I questioned Linda Young (the Area Supervisor) on the last violation that we did not have our records in PERFECT alphabetical order, stating that if you wanted to read the policy literally then we should have to keep all of our records in full alphabetical order and not separated by year despite this being the way nearly all records are kept by dealers. She agreed and then stated that she had the authority to overrule procedures and policies. When I brought up the issue that [an] ATF Inspector … advised us to keep them in the previous order that we were cited for, she then stated that inspectors did not have the authority to overrule procedures and policies.

Why was [the inspector] not cited or suspended for providing us incorrect information? We were cited for a violation on incorrect information.

He continued: “This is not just happening to us though and is becoming a common trend throughout the United States … Why would we honestly put our license, reputation and over 70 years in business in jeopardy? We would never condone illegal activity, we have always gone above and beyond what is asked of us and will continue to do so.”

Horsley’s store, meanwhile, has paid about $70,000 in legal fees so far to avoid his only other option – to lock the doors and go away.

And Pratt said such actions – and expenses – are common.

One dealership in Texas already has paid about $600,000 in fees and expenses to fight to retain its license. That case started with the complaint that bullets from a shooting range near the store were polluting groundwater – even though no test ever had been done to confirm that.

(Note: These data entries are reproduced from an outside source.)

(** * The local-model agent controller (local-model/A.py)

    A shallow embedding of the decision pipeline of [local-model/A.py]:
    the bracket-matching extractor, the decision normalizer, the command
    safety gate, the command runner, the retry loop and the envelope
    builder, followed by the properties stated about them.

    Python values are dynamically typed, so every function takes and
    returns [pyval]; an operation that can raise returns a [result].
    A dict is a [gmap string pyval]: equality of maps is Python's [==]
    on dicts.  A [str] is a [string] whose characters are code points
    below 256.  The text generator, the process launcher and
    [json.loads] are external: they are variables of the sections that
    use them. *)

From Stdlib Require Import String Ascii ZArith Bool Lia.
From stdpp Require Import base option list strings gmap fin_maps.

Set Warnings "-register-all".

(** ** Values and exceptions *)

(** A decoded JSON document, as [json.loads] builds it.  A float is kept
    as its IEEE-754 binary64 bit pattern. *)
Inductive pyval : Type :=
| PNone
| PBool (b : bool)
| PInt (z : Z)
| PFloat (bits : Z)
| PStr (s : string)
| PList (l : list pyval)
| PDict (d : gmap string pyval).

Inductive exn : Type :=
| TypeError (msg : string)
| KeyError (key : string)
| AttributeError (msg : string)
| JSONDecodeError (msg : string)
| OSError (msg : string).

(** [str(e)] for an exception [e]. *)
Definition exn_str (e : exn) : string :=
  match e with
  | TypeError m | AttributeError m | JSONDecodeError m | OSError m => m
  | KeyError k => "'" +:+ k +:+ "'"
  end.

Inductive result (A : Type) : Type :=
| Ok (a : A)
| Raise (e : exn).
Arguments Ok {A} a.
Arguments Raise {A} e.

#[global] Instance result_ret : MRet result := @Ok.
#[global] Instance result_bind : MBind result :=
  fun A B f m => match m with Ok a => f a | Raise e => Raise e end.

(** [type(v).__name__] *)
Definition type_name (v : pyval) : string :=
  match v with
  | PNone => "NoneType"
  | PBool _ => "bool"
  | PInt _ => "int"
  | PFloat _ => "float"
  | PStr _ => "str"
  | PList _ => "list"
  | PDict _ => "dict"
  end.

(** [str(type(v))] *)
Definition type_str (v : pyval) : string :=
  "<class '" +:+ type_name v +:+ "'>".

Definition is_str (v : pyval) : bool :=
  match v with PStr _ => true | _ => false end.
Definition is_list (v : pyval) : bool :=
  match v with PList _ => true | _ => false end.
Definition is_bool (v : pyval) : bool :=
  match v with PBool _ => true | _ => false end.
Definition is_dict (v : pyval) : bool :=
  match v with PDict _ => true | _ => false end.
Definition is_none (v : pyval) : bool :=
  match v with PNone => true | _ => false end.

(** [v == s] for a string constant [s]. *)
Definition py_eq_str (v : pyval) (s : string) : bool :=
  match v with PStr t => String.eqb t s | _ => false end.

(** Truth value of an object: [bool(v)]. *)
Definition py_truthy (v : pyval) : bool :=
  match v with
  | PNone => false
  | PBool b => b
  | PInt z => negb (z =? 0)%Z
  | PFloat bits => negb (bits mod 2 ^ 63 =? 0)%Z
  | PStr s => negb (String.eqb s "")
  | PList l => match l with [] => false | _ => true end
  | PDict d => negb (bool_decide (d = ∅))
  end.

(** [len(v)] *)
Definition py_len (v : pyval) : result nat :=
  match v with
  | PStr s => Ok (String.length s)
  | PList l => Ok (length l)
  | PDict d => Ok (size d)
  | _ => Raise (TypeError ("object of type '" +:+ type_name v +:+ "' has no len()"))
  end.

(** ** Strings *)

(** [b in s] for two strings: [b] occurs in [s] as a contiguous run. *)
Fixpoint str_contains (b s : string) : bool :=
  String.prefix b s ||
  match s with
  | EmptyString => false
  | String _ s' => str_contains b s'
  end.

(** The specification of [in]: [s] splits around an occurrence of [b]. *)
Definition substring_of (b s : string) : Prop :=
  exists l r, s = l +:+ b +:+ r.

(** [c.isspace()] for a character below 256. *)
Definition py_isspace (c : ascii) : bool :=
  let n := nat_of_ascii c in
  ((9 <=? n) && (n <=? 13)) || ((28 <=? n) && (n <=? 32))
  || (n =? 133) || (n =? 160).

Fixpoint lstrip (s : string) : string :=
  match s with
  | EmptyString => EmptyString
  | String c s' => if py_isspace c then lstrip s' else s
  end.

Fixpoint rstrip (s : string) : string :=
  match s with
  | EmptyString => EmptyString
  | String c s' =>
      match rstrip s' with
      | EmptyString => if py_isspace c then EmptyString else String c EmptyString
      | r => String c r
      end
  end.

(** [s.strip()] *)
Definition strip (s : string) : string := rstrip (lstrip s).

(** A string is blank when it is empty or all whitespace. *)
Fixpoint blank (s : string) : Prop :=
  match s with
  | EmptyString => True
  | String c s' => py_isspace c = true /\ blank s'
  end.

(** [b in v] for a string [b] and any object [v]. *)
Definition py_contains (b : string) (v : pyval) : result bool :=
  match v with
  | PStr s => Ok (str_contains b s)
  | PList l => Ok (existsb (fun x => py_eq_str x b) l)
  | PDict d => Ok (bool_decide (is_Some (d !! b)))
  | _ => Raise (TypeError ("argument of type '" +:+ type_name v +:+ "' is not iterable"))
  end.

(** [any(f(b) for b in l)]: stops at the first true, or at the first
    exception. *)
Fixpoint py_any (f : string -> result bool) (l : list string) : result bool :=
  match l with
  | [] => Ok false
  | b :: l' =>
      match f b with
      | Ok true => Ok true
      | Ok false => py_any f l'
      | Raise e => Raise e
      end
  end.

(** ** CommandSafetyGate *)

Definition banned : list string :=
  ["&&"; "|"; ";"; ">"; "<"; "$"; "`"; "rm "; "del "; "shutdown"; "format"].

Definition is_safe_command (command : pyval) : result bool :=
  if negb (py_truthy command) then Ok false
  else
    n ← py_len command;
    if 200 <? n then Ok false
    else
      hit ← py_any (fun b => py_contains b command) banned;
      Ok (negb hit).

(** The markers of chaining, redirection and substitution. *)
Definition shell_markers : list string :=
  [";"; "|"; "&&"; ">"; "<"; "`"; "$"].

(** The commands the gate must refuse: absent, empty, longer than 200
    characters, or holding a shell marker. *)
Inductive refused : pyval -> Prop :=
| refused_absent : refused PNone
| refused_empty : refused (PStr EmptyString)
| refused_long s : 200 < String.length s -> refused (PStr s)
| refused_marker s b : b ∈ shell_markers -> substring_of b s -> refused (PStr s).

(** ** StructuredValueExtractor *)

Definition is_open (c : ascii) : bool :=
  Ascii.eqb c "{" || Ascii.eqb c "[".

(** The table [pairs = {"{": "}", "[": "]"}], read at an opening bracket. *)
Definition pairs (c : ascii) : ascii :=
  if Ascii.eqb c "{" then "}"%char else "]"%char.

(** [[m.start() for m in re.finditer(r"[\{\[]", s)]], counting from [i]. *)
Fixpoint starts_from (i : nat) (cs : list ascii) : list nat :=
  match cs with
  | [] => []
  | c :: cs' =>
      if is_open c then i :: starts_from (S i) cs' else starts_from (S i) cs'
  end.

(** [s[i:j]] *)
Definition slice (cs : list ascii) (i j : nat) : string :=
  string_of_list_ascii (take (j - i) (drop i cs)).

Section Extractor.
Variable json_loads : string -> result pyval.

(** The inner loop [for i in range(start, len(s))], entered at index [i]
    with the characters [rest] still to read.  [Some v] is [return v];
    [None] is a [break] or the end of the loop. *)
Fixpoint scan (cs : list ascii) (start : nat)
    (rest : list ascii) (i : nat) (stack : list ascii) : option pyval :=
  match rest with
  | [] => None
  | c :: rest' =>
      if is_open c then scan cs start rest' (S i) (pairs c :: stack)
      else
        match stack with
        | top :: stack' =>
            if Ascii.eqb c top then
              match stack' with
              | [] =>
                  match json_loads (slice cs start (S i)) with
                  | Ok v => Some v
                  | Raise _ => None
                  end
              | _ => scan cs start rest' (S i) stack'
              end
            else scan cs start rest' (S i) stack
        | [] => scan cs start rest' (S i) stack
        end
  end.

(** The outer loop [for start in starts]. *)
Fixpoint for_starts (cs : list ascii) (starts : list nat) : pyval :=
  match starts with
  | [] => PNone
  | start :: starts' =>
      match scan cs start (drop start cs) start [] with
      | Some v => v
      | None => for_starts cs starts'
      end
  end.

Definition extract_json_from_text (s : string) : pyval :=
  let cs := list_ascii_of_string s in
  for_starts cs (starts_from 0 cs).
End Extractor.

(** *** Balanced spans, as the design describes them

    Walking a span with a stack of expected closers: an opener pushes its
    closer, a character equal to the top of the stack pops it, any other
    character is skipped. *)
Definition walk_step (stack : list ascii) (c : ascii) : list ascii :=
  if is_open c then pairs c :: stack
  else
    match stack with
    | top :: stack' => if Ascii.eqb c top then stack' else stack
    | [] => []
    end.

Definition walk (stack : list ascii) (cs : list ascii) : list ascii :=
  fold_left walk_step cs stack.

(** A span is a balanced candidate when it starts at an opening bracket and
    the stack is empty at its last character and at no earlier one. *)
Definition balanced_chars (cs : list ascii) : Prop :=
  (exists c cs', cs = c :: cs' /\ is_open c = true) /\
  walk [] cs = [] /\
  forall p q, cs = p ++ q -> p <> [] -> q <> [] -> walk [] p <> [].

Definition balanced (span : string) : Prop :=
  balanced_chars (list_ascii_of_string span).

(** The number of characters the inner loop reads from [rest] before the
    stack first empties on a pop, if it ever does. *)
Fixpoint close_len (rest : list ascii) (stack : list ascii) : option nat :=
  match rest with
  | [] => None
  | c :: rest' =>
      if is_open c then S <$> close_len rest' (pairs c :: stack)
      else
        match stack with
        | top :: stack' =>
            if Ascii.eqb c top then
              match stack' with
              | [] => Some 1
              | _ => S <$> close_len rest' stack'
              end
            else S <$> close_len rest' stack
        | [] => S <$> close_len rest' stack
        end
  end.

(** The span the inner loop hands to the decoder when entered at [start]. *)
Definition candidate (cs : list ascii) (start : nat) : option string :=
  (fun n => slice cs start (start + n)) <$> close_len (drop start cs) [].

(** What the decoder makes of a candidate span: its value, or nothing
    when there is no span or the span does not parse. *)
Definition decoded (json_loads : string -> result pyval) (span : option string)
    : option pyval :=
  match span with
  | Some text =>
      match json_loads text with
      | Ok v => Some v
      | Raise _ => None
      end
  | None => None
  end.

(** ** DecisionNormalizer *)

(** The five keys of the canonical decision schema. *)
Definition schema_keys : list string :=
  ["plan"; "action"; "expose_to_user"; "data"; "command"].

(** [d.get(k)] *)
Definition dict_get (d : gmap string pyval) (k : string) : pyval :=
  default PNone (d !! k).

(** [d.get(k, dflt)] *)
Definition dict_get_or (d : gmap string pyval) (k : string) (dflt : pyval) : pyval :=
  default dflt (d !! k).

(** [k in d] *)
Definition dict_has (d : gmap string pyval) (k : string) : bool :=
  bool_decide (is_Some (d !! k)).

(** [d[k]] *)
Definition dict_getitem (d : gmap string pyval) (k : string) : result pyval :=
  match d !! k with
  | Some v => Ok v
  | None => Raise (KeyError k)
  end.

(** [d.setdefault(k, v)], for its effect on [d]. *)
Definition dict_setdefault (d : gmap string pyval) (k : string) (v : pyval)
    : gmap string pyval :=
  if dict_has d k then d else <[k := v]> d.

(** [isinstance(cmd, str) and cmd.strip()], as a truth value. *)
Definition nonblank_str (cmd : pyval) : bool :=
  match cmd with
  | PStr s => py_truthy (PStr (strip s))
  | _ => false
  end.

(** Lines 107-108. *)
Definition coerce_plan (coerced : gmap string pyval) : gmap string pyval :=
  if is_list (dict_get coerced "plan") then coerced
  else <["plan" := PList []]> coerced.

(** Lines 110-117. *)
Definition coerce_action (coerced : gmap string pyval) : gmap string pyval :=
  let action := dict_get coerced "action" in
  if negb (py_eq_str action "answer" || py_eq_str action "command") then
    let cmd := dict_get coerced "command" in
    if nonblank_str cmd then <["action" := PStr "command"]> coerced
    else <["action" := PStr "answer"]> coerced
  else coerced.

(** Lines 119-120. *)
Definition coerce_expose (coerced : gmap string pyval) : gmap string pyval :=
  if is_bool (dict_get coerced "expose_to_user") then coerced
  else <["expose_to_user" := PBool true]> coerced.

(** Lines 123-126: the command branch. *)
Definition coerce_command_mode (coerced : gmap string pyval) : gmap string pyval :=
  let coerced :=
    if is_str (dict_get coerced "command") then coerced
    else <["command" := PNone]> coerced in
  dict_setdefault coerced "data" PNone.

Meanwhile, the publicity campaigns and stunts arranged by high-profile activists opposed to guns continue to muddy the water by making unsubstantiated allegations about gun dealers, they noted.

Jesse Jackson recently appeared at an anti-gun rally outside a gun shop in the Chicago area, a shop that has been targeted multiple times. The protesters have claimed weapons sold at the store have been used to commit murder.

“We must turn our mourning into marching,” Jackson said. He was joined by the mother of Blair Holt, 16, who died in a gunman’s rampage on a bus.

“To all those people watching me: It could be your child next. So, you better stand up and do something now,” said Annette Holt.

Jackson compared gun retailers to the insurgency in Iraq.

“These guns are killing police, civilians, they’re killing our children,” he said. “In Iraq, they’d call that an insurgent’s base.”

Rebecca Hazen, however, had a different view. She and her husband for years had run Blue Lakes Sporting Goods, also in Twin Falls, and competed with Red’s. They shut down after their firearms license was revoked just a few months ago.

“No government agency should have the right to take away our right to do business,” she wrote. “Without a gun license, we had no reason to continue our business… I believe government has been unable to take guns from the hands of citizens or sue gun manufacturers out of business, so they will use government agencies to revoke licenses one at a time until there are no stores to buy guns.”

“I encourage every gun owner to step forward and let their senators and congressmen know how we feel about the ATF’s power to revoke licenses and close up businesses. The ATF should be stopped before there are no guns left to buy. Let your voice be heard,” she wrote.